** Opening Records for this task block **
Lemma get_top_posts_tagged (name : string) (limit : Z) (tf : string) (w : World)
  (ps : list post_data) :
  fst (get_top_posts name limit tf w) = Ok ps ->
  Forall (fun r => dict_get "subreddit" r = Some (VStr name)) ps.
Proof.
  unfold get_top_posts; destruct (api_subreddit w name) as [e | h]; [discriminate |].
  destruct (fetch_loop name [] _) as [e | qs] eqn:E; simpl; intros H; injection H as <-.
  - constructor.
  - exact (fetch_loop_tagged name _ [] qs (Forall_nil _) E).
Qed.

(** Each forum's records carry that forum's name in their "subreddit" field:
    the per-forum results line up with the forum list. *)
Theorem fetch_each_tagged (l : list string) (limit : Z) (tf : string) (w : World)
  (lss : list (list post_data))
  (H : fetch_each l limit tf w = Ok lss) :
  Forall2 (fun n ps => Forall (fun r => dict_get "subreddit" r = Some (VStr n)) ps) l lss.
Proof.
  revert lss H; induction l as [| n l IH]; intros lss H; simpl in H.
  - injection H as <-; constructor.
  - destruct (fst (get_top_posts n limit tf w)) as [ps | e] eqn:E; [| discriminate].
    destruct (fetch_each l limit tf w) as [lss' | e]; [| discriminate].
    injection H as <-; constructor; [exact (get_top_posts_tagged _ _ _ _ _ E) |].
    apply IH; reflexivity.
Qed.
** Closing Records for this task block **
* What to produce *
All lines above with the word "VStr" need to be reported.

* Task output *
  Forall (fun r => dict_get "subreddit" r = Some (VStr name)) ps.
  Forall2 (fun n ps => Forall (fun r => dict_get "subreddit" r = Some (VStr n)) ps) l lss.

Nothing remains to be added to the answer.